Also, I think that there are games that have taken the language of the medium and told an internal story much better that what has been mentioned so far. I point to all the "artsy" games as evidence that multiplayer does not equal the only way for games to draw the player into a interactive narrative.

Exhibit A: Shadow of the Colossus. Strictly single player. Mute. It uses ample interactive exploration and time spent travelling, loneliness, and some very visceral gaming at the colossi to tell a rather simple, yet strangely epic story. Very similar to myths of old that can be found in a lot literature in all the ages. It makes the player feel a lot of things, even a bond to a digital animal, stronger than any multiplyer experience I have had. I would say it really takes advantege of the "language" available in a game.

Exhibit B: Flower. I think this type of games are in its infancy, but it completely embraces the fact that it's an interactive medium (the literal physical input) to guide the player through the game and convey a message. OK, so a lot of people say there's hardly any game or narrative in there at all, and I can understand that. Good narratives can be subtle too. Plus, I think demostrated that there are still words to add to our the gaming language with which we want to approach interactive narrative.

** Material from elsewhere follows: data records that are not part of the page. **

(* ===== verification/Pages.v ===== *)
(** * The modules in a page: loading and imports together

    [Session] with the code of the repository's modules in place of its parameter: what a
    module does between two steps of its loading is to run its imports, and its getters. *)

From Stdlib Require Import String.
From S2P Require Import Prelude TextCodec Memory Closure Glue Loader Session FrontEnds Decoder.

Section pages.
Context {S H : Type} `{!Host S H, !Exports S H, !Allocator S} {TC : TextCodec}.

(** A realm in good order whose views are those that the module declares. *)
Definition declared_only (L : Session.loading) (r : realm S H) : Prop :=
  ok r ∧ undeclared L (caches (glue_of r)).

#[export] Instance undeclared_closed L :
  HelperClosed (S := S) (λ c, c ∈ ld_views L) (λ g, undeclared L (caches g)).
Proof.
  split; try done. intros g c Hc Hu c' Hc'. simpl.
  rewrite fn_lookup_insert_ne; [by apply Hu|]. by intros ->.
Qed.

#[export] Instance declared_only_stable L :
  Stable (λ c, c ∈ ld_views L) (declared_only L).
Proof.
  split; try done.
  - by intros r [? _].
  - intros r. pose proof (stable_helper (D := λ _, True) (I := ok) r) as Hok. split.
    + intros g c Hc [Ho Hu]. 
      split; [by apply (@closed_cache _ _ _ Hok)|by apply (closed_cache (D := λ c, c ∈ ld_views L)
        (I := λ g, undeclared L (caches g)))].
    + intros g bs Hl [Ho Hu]. by split; [apply (@closed_bytes _ _ _ Hok)|].
    + by intros g n [Ho Hu].
  - intros r g g' Hs [Ho Hu].
    split; [exact (stable_wasm (D := λ _, True) (I := ok) r g g' Hs Ho)|].
    intros c Hc. simpl. destruct Hs as (-> & _). by apply Hu.
Qed.

#[export] Instance declared_only_closureless L : Closureless (declared_only L).
Proof. by intros r cs [Ho Hu]. Qed.

#[export] Instance declared_only_slots L : SlotClosed (declared_only L).
Proof.
  split.
  - by intros r [? _].
  - intros r idx obj [Ho Hu] Hi. by split; [apply ok_set_externrefs; [|left]|].
  - intros r [Ho Hu]. by split; [apply ok_init_table|].
Qed.

(** What a module's code does to its variables: run an import, or one of its getters. *)
Inductive code_of (L : Session.loading) (t : list (string * import (S := S) (H := H)))
    (g g' : glue S) : Prop :=
  | by_import name i l r o r' :
      (name, i) ∈ t → ok r → glue_of r = g → run_import i l r = Some (o, r') →
      glue_of r' = g' → code_of L t g g'
  | by_getter c v :
      c ∈ ld_views L → get_typed c g = Some (Ok v, g') → code_of L t g g'
  | by_dataview has_detached v :
      DV ∈ ld_views L → getDataViewMemory0 has_detached g = Some (Ok v, g') → code_of L t g g'.

Context `{!HostSafe S H, !ExportsSafe S H}.
Context (L : Session.loading) `{!HostKeeps S H (declared_only L), !ExportsKeep S H (declared_only L)}.
Context (hd : bool) (stack : nat).

Lemma module_code t g g' :
  module_table hd stack L t → code_of L t g g' → cache_ok g → undeclared L (caches g) →
  cache_ok g' ∧ undeclared L (caches g').
Proof.
  intros Ht Hc Hok Hu. destruct Hc as [name i l r o r' Hi Hr <- Hrun <-|c v Hc Hg|b v Hc Hg].
  - destruct (table_imports_keep (λ c, c ∈ ld_views L) (declared_only L) hd stack L t name i l Ht
      (λ c Hc, Hc) Hi r o r') as [[? _] ?]; done.
  - destruct (get_typed_run c g Hok) as (g1 & Hg1 & _ & _ & Hok1). simplify_eq.
    split; [done|]. pose proof (preserves_get_typed (λ c, c ∈ ld_views L)
      (λ g : glue S, undeclared L (caches g)) c Hc) as Hp. by eapply Hp.
  - destruct (getDataView_run b g Hok) as (g1 & Hg1 & _ & _ & Hok1). simplify_eq.
    split; [done|]. pose proof (preserves_getDataView (λ c, c ∈ ld_views L)
      (λ g : glue S, undeclared L (caches g)) b Hc) as Hp. by eapply Hp.
Qed.
End pages.

(** ** Facts on the modules *)

(** Every module loads by one of the versions of [__wbg_load]. *)
Lemma module_load {S H} `{!Host S H, !Exports S H, !Allocator S} {TC : TextCodec} hd stack L
    (t : list (string * import (S := S) (H := H))) :
  module_table hd stack L t → ∃ fallback, ld_load L = λ B, wbg_load B fallback.
Proof.
  intros [Hin%list_elem_of_In|r r' -> _]; [|by eexists]. cbn in Hin.
  repeat (destruct Hin as [Heq|Hin]; [injection Heq as <- _; by eexists|]). done.
Qed.

Lemma add_no_warnings (c : glue_state) : add_warnings [] c = c.
Proof. destruct c. unfold add_warnings. simpl. by rewrite app_nil_r. Qed.

Lemma set_control_same {S} (s : session S) : set_control (control s) s = s.
Proof. by destruct s. Qed.

Lemma load_module B fallback m w :
  wbg_load B fallback (Module m) w =
    match instantiate_module B m with
    | Ok n => Some (Ok (Loaded n m), w)
    | Throw e => Some (Throw e, w)
    end.
Proof. unfold wbg_load, answer, mbind, M_bind. by destruct (instantiate_module B m). Qed.

(** ** Properties *)

(** C12: a getter of any module's views never returns a stale view, whatever happened since
    the page was opened -- any number of overlapping calls of [__wbg_init] and of
    [initSync], with memories of their own or one they share, successful or not; wasm code
    that writes to and grows any of the memories; imports and getters: the view is of all
    of the memory of the instance that is [wasm], for the typed arrays as for the DataView,
    where the module has one; and a view that the module does not declare is never created. *)
Theorem page_views_fresh {St H} `{!Host St H, !Exports St H, !Allocator St} {TC : TextCodec}
    `{!HostSafe St H, !ExportsSafe St H} (heap0 : St) (hd : bool) (stack : nat)
    (L : Session.loading) (t : list (string * import (S := St) (H := H)))
    (ms : list (memory St)) (s : session St) (ps : list pending) :
  HostKeeps St H (declared_only L) → ExportsKeep St H (declared_only L) →
  module_table hd stack L t →
  rtc (page_step heap0 L (code_of L t)) (page0 ms) (s, ps) →
  (∀ c, c ∉ ld_views L → views s c = None) ∧
  ∀ n, wasm (control s) = Some n →
    ∃ k m, exported s n = Some k ∧ memories s !! k = Some m ∧
      (∀ c, c ∈ ld_views L → ∃ s',
         run_glue (get_typed c) s = Some (Ok (whole (elt_size c) m), s') ∧
         memories s' = memories s) ∧
      (DV ∈ ld_views L → ∀ has_detached, ∃ s',
         run_glue (getDataViewMemory0 has_detached) s = Some (Ok (whole 1 m), s') ∧
         memories s' = memories s).
Proof.
  intros Hh He Ht Hr.
  pose proof (reachable_in_order heap0 L (code_of L t)
    (λ g g', module_code L hd stack t g g' Ht) ms (s, ps) Hr) as [Hu Hv _ Hl _].
  split; [exact Hu|]. intros n Hw. destruct (Hl n Hw) as (k & Hk & Hlt).
  destruct (lookup_lt_is_Some_2 _ _ Hlt) as [m Hm]. simpl in *.
  assert (Hcur : current s = Some k) by (unfold current; by rewrite Hw).
  assert (Hg : glue_in s = Some (Glue m (views s) (veclen s))) by (apply glue_in_Some; eauto).
  assert (Hput : ∀ g', mem g' = m → memories (put_glue g' s) = memories s).
  { intros g' Hmem. unfold put_glue. rewrite Hcur. simpl. rewrite Hmem. by apply list_insert_id. }
  destruct (fresh_getters _ (Hv _ Hg)) as [Ht' Hd].
  exists k, m. split_and!; [done|done| |].
  - intros c _. destruct (Ht' c) as (g' & Hrun & Hmem). exists (put_glue g' s).
    split; [|by apply Hput]. unfold run_glue. by rewrite Hg, Hrun.
  - intros _ b. destruct (Hd b) as (g' & Hrun & Hmem). exists (put_glue g' s).
    split; [|by apply Hput]. unfold run_glue. by rewrite Hg, Hrun.
Qed.

(** On a compiled module, [initSync] does exactly what a call of [__wbg_init] does that
    nothing interrupts: in each module, from any state, with or without a memory. *)
Theorem initSync_is_init {St H} `{!Host St H, !Exports St H, !Allocator St} {TC : TextCodec}
    (heap0 : St) (hd : bool) (stack : nat) (L : Session.loading)
    (t : list (string * import (S := St) (H := H))) (B : browser) (i : input) (m : nat)
    (memory : option nat) (s : session St) :
  module_table hd stack L t → (ld_parameters L i).1 = Some (Module m) →
  init_sync heap0 L B i memory s = init_call heap0 L B i memory s.
Proof.
  intros Ht Hi. destruct (module_load hd stack L t Ht) as [fallback HL].
  unfold init_sync, init_call, init_begin, begin. destruct (wasm (control s)) as [w|].
  { by rewrite set_control_same. }
  destruct (ld_parameters L i) as [p ws]. simpl in Hi. subst p. cbn [default from_option id].
  destruct (init_memory heap0 _ _) as [k s1]. unfold init_end. rewrite HL.
  cbn [p_source p_memory resolve]. erewrite M_bind_ok by done. rewrite load_module.
  destruct (instantiate_module B m); by rewrite add_no_warnings, set_control_same.
Qed.

(** The toy exports keep the views, too. *)
Lemma toy_exports_keep L : ExportsKeep Z unit (declared_only L).
Proof.
  split.
  - intros r o r' [Hr Hu] Ha. destruct (alloc_safe r o r' Hr Ha) as [Hr' _].
    split; [done|]. by injection Ha as _ <-.
  - intros idx. apply preserves_ret.
  - intros f vs. apply preserves_ret.
Qed.

(** A page that loads prophecy, reads a string, and whose memory then grows. *)
Lemma page_views_fresh_witness :
  let m : memory Z := Mem (replicate 8 0) 0 0 in
  let m' : memory Z := Mem (replicate 16 0) 1 0 in
  ∃ s ps,
    rtc (page_step 0 Prophecy.loading
           (code_of Prophecy.loading (Prophecy.imports (TC := polyfill_codec) (H := unit) true 9)))
      (page0 [m]) (s, ps) ∧
    wasm (control s) = Some 7%nat ∧ views s U8 = Some (whole 1 m) ∧
    (∀ c, c ∉ ld_views Prophecy.loading → views s c = None) ∧
    ∀ n, wasm (control s) = Some n →
      ∃ k m, exported s n = Some k ∧ memories s !! k = Some m ∧
        (∀ c, c ∈ ld_views Prophecy.loading → ∃ s',
           run_glue (get_typed c) s = Some (Ok (whole (elt_size c) m), s') ∧
           memories s' = memories s) ∧
        (DV ∈ ld_views Prophecy.loading → ∀ has_detached, ∃ s',
           run_glue (getDataViewMemory0 has_detached) s = Some (Ok (whole 1 m), s') ∧
           memories s' = memories s).
Proof.
  intros m m'.
  assert (Hp : ∃ s ps,
    rtc (page_step 0 Prophecy.loading
           (code_of Prophecy.loading (Prophecy.imports (TC := polyfill_codec) (H := unit) true 9)))
      (page0 [m]) (s, ps) ∧
    wasm (control s) = Some 7%nat ∧ views s U8 = Some (whole 1 m)).
  { eexists _, _. split.
    - eapply rtc_l; [eapply (page_begin _ _ _ Nothing (Some 0%nat)); [|reflexivity]; by constructor|].
      eapply rtc_l; [by eapply (page_end _ _ _ sample_browser _ _ [] [])|].
      eapply rtc_l; [eapply page_code; [reflexivity|]; eapply (by_getter _ _ _ _ U8); [|vm_compute; reflexivity]|].
      { eapply bool_decide_unpack; reflexivity. }
      eapply rtc_l; [eapply (page_wasm _ _ _ 0 m m'); [reflexivity|]|].
      { repeat split; vm_compute; try discriminate; lia. }
      apply rtc_refl.
    - split; reflexivity. }
  destruct Hp as (s & ps & Hr & Hw & Hv). exists s, ps. split; [exact Hr|].
  split; [exact Hw|]. split; [exact Hv|].
  apply (page_views_fresh (TC := polyfill_codec) 0 true 9 Prophecy.loading
           (Prophecy.imports (TC := polyfill_codec) (H := unit) true 9) [m] s ps).
  - apply _.
  - apply toy_exports_keep.
  - apply front_end_table, (list_elem_of_lookup_2 _ 3); reflexivity.
  - exact Hr.
Defined.

Lemma initSync_is_init_witness :
  let s := (page0 [Mem [1; 2] 0 0]).1 in
  init_sync 0 Wlan.loading sample_browser (Literal (Some (Module 3)) (Some 0%nat)) None s =
  init_call 0 Wlan.loading sample_browser (Literal (Some (Module 3)) (Some 0%nat)) None s.
Proof.
  intros s. apply (initSync_is_init (H := unit) (TC := polyfill_codec) 0 true 9 Wlan.loading
    (Wlan.imports (TC := polyfill_codec) (H := unit) true 9) sample_browser
    (Literal (Some (Module 3)) (Some 0%nat)) 3 None s).
  - apply front_end_table, (list_elem_of_lookup_2 _ 4); reflexivity.
  - reflexivity.
Defined.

So far: rather shallow stories, no extremely complex characters, right? I'll concede that. I just think this type of games show that there are still a lof of avenues to take before we declare that external storytelling it the one and only way. I have one more thing to say:

exhibit c: Jordan Mechner's little absolute masterpiece, The Last Express. Single player experience. Pioneered the rewind function that would later be at the core of the Sands of Time trilogy. It's a game you can play many times and always experience it in a different way (dialogues you hadn't heard, alternate endings, different ways of solving a problem, etc). It is heavily scripted and authored, yet it weaves an extremely complex tale and develops multilayered characters (male and female) in a way that distances itself from book and film. If you've never played this game, it's my opinion you have no place talking about innovative narrative techniques in gaming. Plus I think it's one of those examples where style trumps graphics, as the art used is still unique and doesn't look all that aged.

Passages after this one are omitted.